__Assignment__: Instruction for the entries that follow: retype exactly the lines from the line with "- intros. by rewrite get_set_field." to the line with "- intros m fd m' (v & ->)%mutation_set.", both included, and omit all others.

__Records to process__:
(* ===== verification/MessageTables.v ===== *)
(** A small reflection library on which the theorems of the conversions hold: a
    descriptor is an index into a table of descriptors, a message is a list of
    named values; and the messages that were made for the types of
    ConversionTables. *)
From Stdlib Require Import ZArith Lia.
From stdpp Require Import base gmap strings list option fin_maps.
From S2P Require Import Prelude DynHelpers DynDataUtils MessageConversion ConversionSessions ConversionReference.
From S2P Require Import SampleReference ConversionRoundTrip ConversionTables.

#[local] Open Scope string_scope.
#[local] Open Scope list_scope.
#[local] Open Scope Z_scope.

(** ** Messages *)

Inductive mval :=
  | MNum (z : Z)
  | MString (s : list Z)
  | MMessage (descriptor : nat) (fields : list (string * mval))
  | MRepeated (l : list mval).

Record field := Field { f_name : string; f_type : field_type; f_repeated : bool; f_message : nat }.

Definition descriptors : list (list field) :=
  [[Field "x" TYPE_INT32 false 0; Field "name" TYPE_STRING false 0];
   [Field "id" TYPE_INT32 false 0; Field "pos" TYPE_MESSAGE false 0; Field "path" TYPE_MESSAGE true 0;
    Field "tags" TYPE_STRING true 0; Field "raw" TYPE_BYTES false 0]].

#[export] Instance field_eq_dec : EqDecision field.
Proof. solve_decision. Defined.

Definition fields_at (k : nat) : list field := default [] (descriptors !! k).

Definition descriptor_of (m : mval) : nat := match m with MMessage d _ => d | _ => 0 end.
Definition fields_of (m : mval) : list (string * mval) := match m with MMessage _ l => l | _ => [] end.

Fixpoint find_entry (name : string) (l : list (string * mval)) : option mval :=
  match l with
  | [] => None
  | e :: l => if decide (e.1 = name) then Some e.2 else find_entry name l
  end.

Definition get_field (m : mval) (fd : field) : option mval := find_entry (f_name fd) (fields_of m).
Definition set_field (m : mval) (fd : field) (v : mval) : mval :=
  MMessage (descriptor_of m) ((f_name fd, v) :: filter (λ e, e.1 ≠ f_name fd) (fields_of m)).

Definition repeated (m : mval) (fd : field) : list mval :=
  match get_field m fd with Some (MRepeated l) => l | _ => [] end.
Definition add_field (m : mval) (fd : field) (v : mval) : mval :=
  set_field m fd (MRepeated (repeated m fd ++ [v])).

Definition number (v : option mval) : Z := match v with Some (MNum z) => z | _ => 0 end.
Definition text_of (v : option mval) : list Z := match v with Some (MString s) => s | _ => [] end.
(** The message of a field, or an empty one. *)
Definition message_of (fd : field) (v : option mval) : mval := default (MMessage (f_message fd) []) v.

#[local] Arguments get_field : simpl never.
#[local] Arguments set_field : simpl never.
#[local] Arguments repeated : simpl never.
#[local] Arguments add_field : simpl never.

#[export] Instance table_reflection : Reflection mval field := {|
  has_descriptor m := true;
  has_reflection m := true;
  FindFieldByName m name :=
    snd <$> list_find (λ f, f_name f = name) (fields_at (descriptor_of m));
  ListFields m := filter (λ f, is_Some (get_field m f)) (fields_at (descriptor_of m));
  HasField m fd := match get_field m fd with Some _ => true | None => false end;
  FieldSize m fd := length (repeated m fd);
  field_name := f_name;
  type := f_type;
  is_repeated := f_repeated;
  is_map fd := false;
  set_number a m fd z := set_field m fd (MNum z);
  add_number a m fd z := add_field m fd (MNum z);
  get_number a m fd := number (get_field m fd);
  get_repeated_number a m fd i := number (repeated m fd !! i);
  SetString m fd s := set_field m fd (MString s);
  AddString m fd s := add_field m fd (MString s);
  GetString m fd := text_of (get_field m fd);
  GetRepeatedString m fd i := text_of (repeated m fd !! i);
  enum_known m fd i := true;
  MutableMessage m fd := Some (MMessage (f_message fd) (fields_of (message_of fd (get_field m fd))));
  AddMessage m fd := Some (MMessage (f_message fd) []);
  put_mutable m fd sub := set_field m fd sub;
  put_added m fd sub := add_field m fd sub;
  GetMessage m fd := message_of fd (get_field m fd);
  GetRepeatedMessage m fd i := message_of fd (repeated m fd !! i)
|}.

(** ** Fields *)

Lemma found_field k name fd : snd <$> list_find (λ f, f_name f = name) (fields_at k) = Some fd → fd ∈ fields_at k ∧ f_name fd = name.
Proof.
  destruct (list_find _ _) as [[i f]|] eqn:Hf; [|done]. intros [= <-].
  apply list_find_Some in Hf as (Hi & Hn & _). split; [by eapply list_elem_of_lookup_2 | done].
Qed.

Lemma fields_nodup k : NoDup (fields_at k).
Proof. destruct k as [|[|k]]; [by apply (bool_decide_unpack _).. |]. destruct k; constructor. Qed.

(** Names are unique. *)
Lemma names_nodup k : NoDup (f_name <$> fields_at k).
Proof. destruct k as [|[|k]]; [by apply (bool_decide_unpack _).. |]. destruct k; constructor. Qed.

Lemma find_member k fd : fd ∈ fields_at k → snd <$> list_find (λ f, f_name f = f_name fd) (fields_at k) = Some fd.
Proof.
  intros Hin. destruct (list_find _ _) as [[i f]|] eqn:Hf.
  - apply list_find_Some in Hf as (Hi & Hn & _). apply list_elem_of_lookup_1 in Hin as [j Hj]. cbn. f_equal.
    assert (i = j) as ->; [|congruence].
    apply (NoDup_lookup _ i j (f_name fd) (names_nodup k)); rewrite list_lookup_fmap; [by rewrite Hi, <- Hn | by rewrite Hj].
  - exfalso. apply list_find_None in Hf. rewrite Forall_forall in Hf. by apply (Hf fd).
Qed.

Lemma owned_field m fd : owned (MSG := mval) m fd ↔ fd ∈ fields_at (descriptor_of m).
Proof.
  split; [intros [name Hf]; by apply found_field in Hf as [? _] | intros Hin; exists (f_name fd); by apply find_member].
Qed.

Lemma find_entry_other name name' l :
  name' ≠ name → find_entry name' (filter (λ e, e.1 ≠ name) l) = find_entry name' l.
Proof.
  intros Hne. induction l as [|e l IH]; [done|]. rewrite filter_cons. cbn. case_decide as H1; cbn; rewrite IH; [done|].
  case_decide; [|done]. destruct H1. by subst.
Qed.

Lemma get_set_field m fd v : get_field (set_field m fd v) fd = Some v.
Proof. unfold get_field, set_field. cbn. by rewrite decide_True. Qed.

Lemma get_set_other m fd fd' v : f_name fd' ≠ f_name fd → get_field (set_field m fd v) fd' = get_field m fd'.
Proof.
  intros Hne. unfold get_field, set_field. cbn. rewrite decide_False by congruence. by apply find_entry_other.
Qed.

Lemma repeated_add m fd v : repeated (add_field m fd v) fd = repeated m fd ++ [v].
Proof. unfold add_field, repeated at 1. by rewrite get_set_field. Qed.

Lemma listed_field m fd : fd ∈ ListFields m ↔ is_Some (get_field m fd) ∧ fd ∈ fields_at (descriptor_of m).
Proof. cbn. by rewrite list_elem_of_filter. Qed.

Lemma addition_add m fd m' : addition m fd m' → ∃ v, m' = add_field m fd v.
Proof. intros []; by eexists. Qed.

Lemma mutation_set m fd m' : mutation m fd m' → ∃ v, m' = set_field m fd v.
Proof. intros [a v|s|sub|m2 (v & ->)%addition_add]; by eexists. Qed.

Lemma unlisted_field m fd : owned m fd → fd ∉ ListFields m → get_field m fd = None.
Proof.
  intros Ho%owned_field Hn. destruct (get_field m fd) eqn:Hg; [|done]. destruct Hn. apply listed_field.
  by rewrite Hg.
Qed.

Lemma empty_message k : ListFields (MMessage k []) = [].
Proof. cbn. induction (fields_at k) as [|f l IH]; [done|]. rewrite filter_cons, IH. case_decide as H; [by destruct H | done]. Qed.

#[export] Instance table_number_laws : NumberLaws (DS := table_scalars) (RF := table_reflection).
Proof.
  constructor; cbn.
  - intros. by rewrite get_set_field.
  - intros. rewrite repeated_add, length_app. cbn. lia.
  - intros. by rewrite repeated_add, list_lookup_middle.
  - intros a m fd v i _ Hi. by rewrite repeated_add, lookup_app_l.
  - intros g d id v. destruct (get_val d id) as [[z| |]|]; try done. unfold number_ok, fits.
    destruct (Z.leb_spec (scalar_min g) z), (Z.leb_spec z (scalar_max g)); cbn; intros [= <-]; done.
Qed.

#[export] Instance table_message_laws : MessageLaws mval field.
Proof.
  constructor.
  - by intros m name fd [_ ?]%found_field.
  - intros m. apply NoDup_filter, fields_nodup.
  - intros m fd [_ Hin]%listed_field. by apply owned_field.
  - intros m fd Ho Hn. cbn. unfold repeated. by rewrite (unlisted_field _ _ Ho Hn).
  - intros m fd m' (v & ->)%mutation_set. by split.
  - intros m fd m' fd' (v & ->)%mutation_set Ho%owned_field Ho'%owned_field Hne.
    assert (f_name fd' ≠ f_name fd) as Hn.
    { intros Heq. apply Hne. apply find_member in Ho, Ho'. rewrite Heq in Ho'. congruence. }
    assert (repeated (set_field m fd v) fd' = repeated m fd') as Hr by (unfold repeated; by rewrite get_set_other).
    split; cbn; rewrite ?get_set_other, ?Hr by done; try done.
    + change (fd' ∈ ListFields m ↔ fd' ∈ ListFields (set_field m fd v)). rewrite !listed_field, get_set_other by done. done.
    + split; cbn; rewrite ?Hr; done.
  - intros m fd m' (v & ->)%mutation_set Ho%owned_field. apply listed_field. by rewrite get_set_field.
  - intros. cbn. by rewrite get_set_field.
  - intros. cbn. by rewrite get_set_field.
  - intros. cbn. by rewrite get_set_field.
  - intros. cbn. by rewrite get_set_field.
  - intros. cbn. by rewrite get_set_field.
  - intros m fd m' (v & ->)%addition_add. cbn. rewrite repeated_add, length_app. cbn. lia.
  - intros m fd m' j (v & ->)%addition_add Hj. cbn in Hj.
    split; cbn; intros; by rewrite repeated_add, lookup_app_l.
  - intros. cbn. by rewrite repeated_add, list_lookup_middle.
  - intros. cbn. by rewrite repeated_add, list_lookup_middle.
  - intros m fd sub Ho Hn. cbn. rewrite (unlisted_field _ _ Ho Hn). intros [= <-]. apply empty_message.
  - intros m fd sub [= <-]. apply empty_message.
Qed.

(** ** Messages for types *)

Definition table_speaks (t : nat) (m : mval) : Prop :=
  t = 5%nat ∧ descriptor_of m = 0%nat ∨ t = 8%nat ∧ descriptor_of m = 1%nat.

Lemma schema_descriptors m m' : schema_same m m' → ∀ name,
  snd <$> list_find (λ f, f_name f = name) (fields_at (descriptor_of m))
  = snd <$> list_find (λ f, f_name f = name) (fields_at (descriptor_of m')).
Proof. intros [_ _ H]. exact H. Qed.

(** A member of the table and its field, by computation. *)
Ltac fit_value :=
  split; [done|]; cbn -[resolved];
  first [ by left | reflexivity | by split; [|do 2 eexists; split]
        | do 2 eexists; split; [reflexivity|]; split; [reflexivity | done] ].
Ltac fit_member :=
  split; [|split];
    [ split; [reflexivity|];
      lazymatch goal with
      | |- (if ?b then _ else _) => let b' := eval vm_compute in b in replace b with b' by reflexivity
      end; cbn iota;
      first [ fit_value
            | let el := fresh in let t := fresh in let k := fresh in
              let H1 := fresh in let H2 := fresh in
              intros el t k H1 H2; vm_compute in H1; injection H1 as <-; vm_compute in H2; injection H2 as <- <-; fit_value ]
    | intros Hby; try (by vm_compute in Hby); clear Hby; intros []; try done; cbn; intros sub [= <-]; by left
    | intros []; try done; intros el t' k sub Hel Hk [= <-];
      vm_compute in Hel; injection Hel as <-; vm_compute in Hk; injection Hk as <- <-; by left ].

(** The members of the two types, one by one. *)
#[export] Instance table_schema : Schema object nat mval field (TT := table_types) 10.
Proof.
  refine {| speaks := table_speaks |}.
  - intros t m m' Hs Ht. pose proof (schema_descriptors _ _ Hs) as Hf.
    destruct Ht as [[-> Hd]|[-> Hd]]; [left | right]; (split; [done|]); rewrite Hd in Hf.
    + specialize (Hf "x"). destruct (descriptor_of m') as [|[|k]]; [done | by cbv in Hf | by destruct k].
    + specialize (Hf "pos"). destruct (descriptor_of m') as [|[|k]]; [by cbv in Hf | done | by destruct k].
  - intros tp m d i info t tc kind fd Hsp [= Htp] (mem & Hmem & ->)%info_index (mem' & Hmem' & <-)%type_at Hres.
    cbn [mi_id member_data] in Hmem'. rewrite (member_at_index _ _ _ Hmem) in Hmem'. injection Hmem' as <-.
    rewrite Htp in Hmem. cbn [mi_name member_data FindFieldByName table_reflection].
    destruct Hsp as [[-> Hd]|[-> Hd]]; rewrite Hd.
    + destruct i as [|[|i]]; [injection Hmem as <- .. | by destruct i]; vm_compute in Hres; injection Hres as <- <-;
        intros Hfd; vm_compute in Hfd; injection Hfd as <-; fit_member.
    + destruct i as [|[|[|[|[|i]]]]]; [injection Hmem as <- .. | by destruct i]; vm_compute in Hres; injection Hres as <- <-;
        intros Hfd; vm_compute in Hfd; injection Hfd as <-; fit_member.
Defined.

__Answer below__:
  - intros. by rewrite get_set_field.
  - intros. rewrite repeated_add, length_app. cbn. lia.
  - intros. by rewrite repeated_add, list_lookup_middle.
  - intros a m fd v i _ Hi. by rewrite repeated_add, lookup_app_l.
  - intros g d id v. destruct (get_val d id) as [[z| |]|]; try done. unfold number_ok, fits.
    destruct (Z.leb_spec (scalar_min g) z), (Z.leb_spec z (scalar_max g)); cbn; intros [= <-]; done.
Qed.

#[export] Instance table_message_laws : MessageLaws mval field.
Proof.
  constructor.
  - by intros m name fd [_ ?]%found_field.
  - intros m. apply NoDup_filter, fields_nodup.
  - intros m fd [_ Hin]%listed_field. by apply owned_field.
  - intros m fd Ho Hn. cbn. unfold repeated. by rewrite (unlisted_field _ _ Ho Hn).
  - intros m fd m' (v & ->)%mutation_set. by split.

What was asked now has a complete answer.